The stroke intensity graph shows that the pattern is set in childhood. Line A shows the person who was raised in household where there was a high intensity of strokes, usually which are mostly negative. This person then becomes, one could say “addicted”, to that stroke intensity and this is very difficult to deal with, as it is a true addiction. Then through adolescence, early adulthood and mid adulthood the person will structure their lives so that the same level of stroke intensity is maintained. They can do this by playing games or taking on activities that create a high level of stress. The person on line B will have much less of a drive to create high stroke intensity throughout their lives.

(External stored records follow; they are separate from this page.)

Lemma only_key_refl k v : only_key k v v.
Proof. by intros ??. Qed.
Lemma only_key_trans k v1 v2 v3 : only_key k v1 v2 → only_key k v2 v3 → only_key k v1 v3.
Proof. intros H1 H2 k' Hk. destruct (H1 k' Hk), (H2 k' Hk). split; congruence. Qed.
Lemma only_key_setEntry k en v : only_key k v (setEntry k en v).
Proof. intros k' Hk. simpl. by rewrite lookup_insert_ne. Qed.
Lemma only_key_dropEntry k v : only_key k v (dropEntry k v).
Proof. intros k' Hk. simpl. by rewrite lookup_delete_ne. Qed.
Lemma only_key_clear k v : only_key k v (clearTuningDriftsLocked k v).
Proof. intros k' Hk. simpl. by rewrite lookup_delete_ne. Qed.
Lemma only_key_setDrifts k ds v : only_key k v (setTuningDriftsLocked k ds v).
Proof. intros k' Hk. destruct ds; simpl; [by rewrite lookup_delete_ne|by rewrite lookup_insert_ne]. Qed.
Lemma only_key_mark k v : only_key k v (markVIPNeedsVerificationLocked k v).
Proof. unfold markVIPNeedsVerificationLocked. case_match; [apply only_key_setEntry|apply only_key_refl]. Qed.

#[local] Hint Resolve only_key_refl only_key_setEntry only_key_dropEntry only_key_clear
  only_key_setDrifts only_key_mark : arca.
#[local] Hint Extern 2 (only_key _ _ _) =>
  eapply only_key_trans; [|solve [auto with arca]]; solve [auto with arca] : arca.

Ltac solve_frame :=
  unfold drvGet, drvModify; unfold_monad; intros;
  repeat (case_match; simplify_eq/=); simplify_eq/=; eauto with arca.

Lemma deleteCached_frame k en v (e : E) er v' e' :
  deleteCachedVIPForAttributeChangeLocked cfg k en (v, e) = (er, (v', e')) → only_key k v v'.
Proof. unfold deleteCachedVIPForAttributeChangeLocked. solve_frame. Qed.

Lemma refreshCached_frame k vip hb now v (e : E) r v' e' :
  refreshCachedVIPLocked cfg k vip hb now (v, e) = (r, (v', e')) → only_key k v v'.
Proof. unfold refreshCachedVIPLocked. solve_frame. Qed.

Lemma adoptExisting_frame vip hb now v (e : E) r v' e' :
  adoptExistingVIPLocked cfg vip hb now (v, e) = (r, (v', e')) → only_key (vipKey vip) v v'.
Proof. unfold adoptExistingVIPLocked. solve_frame. Qed.

Lemma addFresh_frame k vip v (e : E) r v' e' :
  addFresh cfg k vip (v, e) = (r, (v', e')) → only_key k v v'.
Proof. unfold addFresh. solve_frame. Qed.

Lemma applyBackends_frame k vip hb now en vn v (e : E) r v' e' :
  applyBackends k vip hb now en vn (v, e) = (r, (v', e')) → only_key k v v'.
Proof. unfold applyBackends. solve_frame. Qed.

Lemma applyCached_frame k vip attrs hb now en v (e : E) r v' e' :
  applyCached cfg k vip attrs hb now en (v, e) = (r, (v', e')) → only_key k v v'.
Proof.
  unfold applyCached. case_match; [solve_frame|]. case_bool_decide.
  { cbv [mbind ST_bind]. destruct (deleteCachedVIPForAttributeChangeLocked cfg k en (v, e))
      as [er [v1 e1]] eqn:Hd. apply deleteCached_frame in Hd. solve_frame. }
  case_match; [|solve_frame].
  cbv [mbind ST_bind]. destruct (refreshCachedVIPLocked cfg k vip hb now (v, e))
    as [[[en' found] er] [v1 e1]] eqn:Hr. apply refreshCached_frame in Hr.
  solve_frame.
Qed.
(* ===== verification/Health.v ===== *)
(** * The health check engine (internal/agent/healthcheck, v2)

    [Engine] tracks the backends of every VIP with rise/fall hysteresis,
    probes them through a job and a result queue, and persists every result.
    Operations are state passing over the engine and the store's environment;
    schedulers, workers and the result loop are the steps of [estep].  A
    prober is the value [newProberFromSpec] builds; what it finds on the
    network is the outcome a step chooses. *)

From stdpp Require Import base tactics list gmap strings pretty.
From S2P Require Import Prelude Types Net Store Validation.

Module Health.
Import Validation.

(** ** Data *)
Definition V2StateUnknown : string := "unknown".
Definition V2StateUp : string := "up".
Definition V2StateDown : string := "down".

Record EngineConfig := { WorkerCount : Z; MaxConcurrentChecks : Z; DefaultTimeout : Z }.

(** The probers, with the settings they keep; [hp_skipVerify] is the TLS
    configuration of an HTTPS one. *)
Record httpProber := {
  hp_port : Z; hp_path : string; hp_method : string; hp_host : string;
  hp_headers : gmap string string; hp_expectedCodes : gset Z; hp_useTLS : bool; hp_skipVerify : bool;
}.
Inductive V2Prober :=
  | HTTPProber (p : httpProber)
  | TCPProber (port : Z) (send expectedResponse : string)
  | PingProber
  | TLSHelloProber (port : Z).

Record backendHealthState := {
  bh_address : string;
  bh_targetAddress : string;
  bh_state : string;
  bh_consecutiveUp : Z;
  bh_consecutiveDown : Z;
  bh_lastProbeTime : option Z;
  bh_lastStateChange : option Z;
}.

Record vipHealthState := {
  vh_vipKey : string;
  vh_epoch : Z;
  vh_spec : HealthCheckSpec;
  vh_backends : gmap string backendHealthState;
  vh_prober : V2Prober;
}.

(** The engine; [eng_hasStore] and [eng_hasCallback] say whether the store
    and the callback are set. *)
Record Engine := {
  eng_config : EngineConfig;
  eng_hasStore : bool;
  eng_hasCallback : bool;
  eng_started : bool;
  eng_vips : gmap string vipHealthState;
  eng_nextEpoch : Z;
}.

Record probeJob := {
  pj_vipKey : string; pj_epoch : Z; pj_backendAddr : string; pj_targetAddr : string;
  pj_prober : V2Prober; pj_timeout : Z;
}.
Record probeResult := {
  pr_vipKey : string; pr_epoch : Z; pr_backendAddr : string; pr_success : bool; pr_timestamp : Z;
}.

(** A call of the state change callback. *)
Record stateChange := {
  sc_vipKey : string; sc_backendAddr : string; sc_oldState : string; sc_newState : string;
}.

(** ** Probers *)
Definition statusOK : gset Z := list_to_set (seqZ 200 100).

Definition newHTTPProberFromSpec (cfg : option HTTPHealthCheck) (useTLS : bool) : ferr + httpProber :=
  match cfg with
  | None => inl (Errorf "HTTP health check config is required" [])
  | Some cfg =>
      inr {| hp_port := http_Port cfg;
             hp_path := if bool_decide (http_Path cfg = "") then "/" else http_Path cfg;
             hp_method := if bool_decide (http_Method cfg = "") then "GET" else http_Method cfg;
             hp_host := http_Host cfg;
             hp_headers := http_Headers cfg;
             hp_expectedCodes := match http_ExpectedCodes cfg with
                                 | [] => statusOK
                                 | codes => list_to_set codes
                                 end;
             hp_useTLS := useTLS;
             hp_skipVerify := useTLS && http_SkipTLSVerify cfg |}
  end.

Definition newTCPProberFromSpec (cfg : option TCPHealthCheck) : ferr + V2Prober :=
  match cfg with
  | None => inl (Errorf "TCP health check config is required" [])
  | Some cfg => inr (TCPProber (tcp_Port cfg) (tcp_Send cfg) (tcp_ExpectedResponse cfg))
  end.

Definition newTLSHelloProberFromSpec (cfg : option TCPHealthCheck) : ferr + V2Prober :=
  match cfg with
  | None => inl (Errorf "TCP health check config is required for TLS hello" [])
  | Some cfg => inr (TLSHelloProber (tcp_Port cfg))
  end.
(** Rollout leases are taken in one global order: the keys of any set of
    addresses are exactly theirs, without duplicates and sorted, whatever the
    order and repetitions in which the addresses come; so two agents that need
    the same leases never wait for each other in a circle. *)
Theorem rolloutKeys_canonical addrs addrs' :
  StronglySorted String.le (rolloutKeysForAddresses addrs) ∧
  NoDup (rolloutKeysForAddresses addrs) ∧
  (∀ key, key ∈ rolloutKeysForAddresses addrs ↔
     ∃ x, x ∈ addrs ∧ x ≠ "" ∧ key = rolloutKeyForAddress x) ∧
  ((∀ x, x ∈ addrs ↔ x ∈ addrs') → rolloutKeysForAddresses addrs = rolloutKeysForAddresses addrs').
Proof.
  assert (∀ l, StronglySorted String.le (rolloutKeysForAddresses l) ∧
    NoDup (rolloutKeysForAddresses l) ∧
    ∀ key, key ∈ rolloutKeysForAddresses l ↔ ∃ x, x ∈ l ∧ x ≠ "" ∧ key = rolloutKeyForAddress x) as Hl.
  { intros l. destruct (collectRolloutKeys_spec l []) as [H1 H2]; [apply NoDup_nil_2|].
    unfold rolloutKeysForAddresses. split_and!.
    - apply (StronglySorted_merge_sort _).
    - by rewrite merge_sort_Permutation.
    - intros key. rewrite merge_sort_Permutation, H2. set_solver. }
  destruct (Hl addrs) as (S1 & N1 & E1), (Hl addrs') as (S2 & N2 & E2). split_and!; try done.
  intros Heq. apply (StronglySorted_unique String.le); [done..|].
  apply NoDup_Permutation; [done..|]. intros key. rewrite E1, E2.
  split; intros (x & Hx & ?); exists x; (split; [by apply Heq|done]).
Qed.

End Reconciler.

An example on line A is the man who takes on risky business dealings, will complain about the stress but he will continue to do it. The person who gets involved in relationship dramas, by playing relationship games and continues to do so over time even though they know what is going on. In general the person who complains about being stressed and wants to not be so stressed but then will set about doing things such that the high stroke intensity is maintained. This will usually continue until the beginning late adulthood (40s to 50s) and then it often reduces as one simply cannot keep living with that level of stroke intensity in their life.
This is very difficult to deal with and is also often the case for the problem drinker or drug user. When they stop doing things that create a high stroke intensity they get bored quite quickly. They can find this very difficult to tolerate for any length of time. A person at this point is often misdiagnosed as depressed when they are really either just bored or just stroke deprived. When the stroke level is recreated the ‘depression’ stops. If this happens to a client then it probably means they have been misdiagnosed as depressed.
Really the only solution is to change from negative strokes to positive strokes but negative strokes always have more potency than positive strokes. With the dependent drug user the therapeutic goal is to work with them until they ‘grow out of it’. Helping them stay alive and as safe as possible until the need for that level of strokes reduces with age. This therapeutic process is described in my book – Working with drug and alcohol users. What you can do to assist the individual reaching the ‘I have had enough of living like this” point as early as possible.
Some people progress along line C. The longer this continues the more it becomes an issue of suicidality. The person is living a life style where either the stress will kill them or eventually they are killed by engaging in some kind of high risk activity.